Effect of particle collisions and aggregation on red blood cell passage through a bifurcation

Abstract

Blood flow through bifurcating vessels in the microvasculature leads to uneven distribution of red blood cells (RBC) in the downstream channels when the channels have different sizes or the flow rates through the channels are different. This phenomenon, known as plasma skimming, is responsible for the large variation in hematocrit throughout the circulatory system. Furthermore, the strong streamline curvature present within bifurcations leads to frequent collisions between the blood elements (red and white blood cells and platelets) and the vessel walls, as well as a rearrangement of the distribution of the blood elements in the channels downstream of the bifurcation. Computational models of bifurcation flows typically neglect collision and adhesion of RBCs with each other.
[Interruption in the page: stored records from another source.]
Lemma off_handlers_frame e hs σ :
  functions (off_handlers e hs σ).1 = functions σ ∧
  trace (off_handlers e hs σ).1 = trace σ.
Proof.
  revert σ. induction hs as [|h hs IH]; intros σ; [done|].
  simpl. destruct (getitem (_events σ) e) as [m l]. case_bool_decide; [|done].
  destruct (IH (set_events (<[e:=remove_while (length l) h l]> m) σ)) as [-> ->]. done.
Qed.

Lemma off_frame e hs σ :
  functions (off e hs σ).1 = functions σ ∧ trace (off e hs σ).1 = trace σ.
Proof.
  unfold off. destruct (falsy e); [done|].
  destruct (_events σ !! default "" e); [|done].
  destruct hs; [done|]. apply off_handlers_frame.
Qed.

Lemma later_on d e hs σ0 σ : later d σ0 σ → later d σ0 (on e hs σ).1.
Proof. destruct (on_frame e hs σ). by apply later_same. Qed.

Lemma later_off d e hs σ0 σ : later d σ0 σ → later d σ0 (off e hs σ).1.
Proof. destruct (off_frame e hs σ). by apply later_same. Qed.

Lemma later_once d e hs σ0 σ : later d σ0 σ → later d σ0 (once e hs σ).1.
Proof.
  intros Hσ. destruct hs as [|h hs]; [done|]. unfold once, _once_wrapper.
  destruct (new_function _ σ) as [σ1 w] eqn:E.
  apply later_on. replace σ1 with (new_function (OnceWrapper e (h :: hs)) σ).1
    by (by rewrite E).
  by apply later_new_function.
Qed.

(** Whatever a call does, it only adds closures of [once] to the store
    and events at its own depth or deeper to the trace. *)
Lemma call_later fuel d aw h args kw σ :
  later d σ (call fuel d aw h args kw σ).1.
Proof.
  apply (J_call_fuel (later d σ) (λ d', d ≤ d') (λ _, True));
    try (intros; first [by apply later_on | by apply later_off | by apply later_once
                       | by apply later_record]).
  - intros; lia.
  - intros. by apply Forall_true.
  - intros n IH d' w e hs args' kw' σ' Hd Hσ' Hw.
    pose proof (later_off d (Some e) [w] _ _ Hσ') as Hoff.
    destruct (off (Some e) [w] σ') as [σ1 [v|x|]]; simpl in *; try done.
    apply (J_wrapped_handlers (later d σ) (λ d', d ≤ d')); auto.
    intros. by apply later_record.
  - done.
  - apply later_refl.
Qed.

Lemma later_since d σ σ' :
  later d σ σ' →
  trace σ' = trace σ ++ since σ σ' ∧ Forall (λ ev, d ≤ depth_of ev) (since σ σ').
Proof.
  intros [_ (new & Ht & Hnew)]. unfold since. by rewrite Ht, drop_app_length.
Qed.

Lemma since_same σ : since σ σ = [].
Proof. unfold since. apply drop_all. Qed.

Lemma since_trans d d' σ1 σ2 σ3 :
  later d σ1 σ2 → later d' σ2 σ3 → since σ1 σ3 = since σ1 σ2 ++ since σ2 σ3.
Proof.
  intros [H12 _]%later_since [H23 _]%later_since.
  unfold since at 1. rewrite H23, H12 at 1.
  by rewrite <- (assoc_L (++)), drop_app_length.
Qed.

Lemma since_record ev σ : since σ (record ev σ) = [ev].
Proof. unfold since. simpl. by rewrite drop_app_length. Qed.

Lemma iscoroutinefunction_later d σ σ' h :
  later d σ σ' → iscoroutinefunction σ' h = iscoroutinefunction σ h.
Proof.
  intros [(ws & Hf & Hws) _]. unfold iscoroutinefunction. rewrite Hf.
  destruct (functions σ !! h) as [c|] eqn:Hh.
  - by rewrite (lookup_app_l_Some _ _ _ _ Hh).
  - rewrite lookup_app_r by (by apply lookup_ge_None).
    destruct (ws !! _) as [c|] eqn:Hc; [|done].
    eapply Forall_lookup_1 in Hws; [|done]. by destruct c.
Qed.

Lemma sync_record_later d' d σ σ' args kw h :
  later d' σ σ' → sync_record d σ' args kw h = sync_record d σ args kw h.
Proof. intros H. unfold sync_record. by rewrite (iscoroutinefunction_later _ _ _ _ H). Qed.

Lemma async_record_later d' d σ σ' args kw h :
  later d' σ σ' → async_record d σ' args kw h = async_record d σ args kw h.
Proof. intros H. unfold async_record. by rewrite (iscoroutinefunction_later _ _ _ _ H). Qed.

Lemma depth_sync_record d σ args kw h : depth_of (sync_record d σ args kw h) = d.
Proof. unfold sync_record. by destruct (iscoroutinefunction σ h). Qed.

Lemma depth_async_record d σ args kw h : depth_of (async_record d σ args kw h) = d.
Proof. unfold async_record. by destruct (iscoroutinefunction σ h). Qed.

Lemma filter_sequence_of d records segments :
  Forall (λ r, depth_of r = d) records →
  Forall (Forall (λ ev, d < depth_of ev)) segments →
  length segments = length records →
  filter (λ ev, depth_of ev = d) (sequence_of records segments) = records.
Proof.
  intros Hrec. revert segments.
  induction Hrec as [|r records Hr Hrec IH]; intros segments Hseg Hlen.
  - by destruct segments.
  - destruct segments as [|s segments]; [done|].
    apply Forall_cons in Hseg as [Hs Hseg]. simpl.
    rewrite filter_cons_True by done. f_equal.
    rewrite filter_app, IH by (auto; simpl in Hlen; lia).
    replace (filter _ s) with (@nil tevent); [done|].
    symmetry. clear -Hs. induction Hs as [|ev s Hev Hs IHs]; [done|].
    rewrite filter_cons_False by lia. done.
Qed.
In this paper, we use a new type of discrete-element model to investigate the effect of particle–particle collisions and RBC aggregation on modeling of plasma skimming in bifurcations. Cases are examined with and without RBC adhesion and for different hematocrit values, including validation against previous computational results. Results show significant plasma skimming in the low-flow daughter branch and an increase in fractional particle flux with increased hematocrit, as in experimental studies. Accounting for particle–particle collisions leads to a considerable increase in collision rate of particles with the vessel wall. Particles are found to approximately follow fluid velocity streamlines, and consequently particle–particle collisions and aggregation do not significantly affect plasma skimming.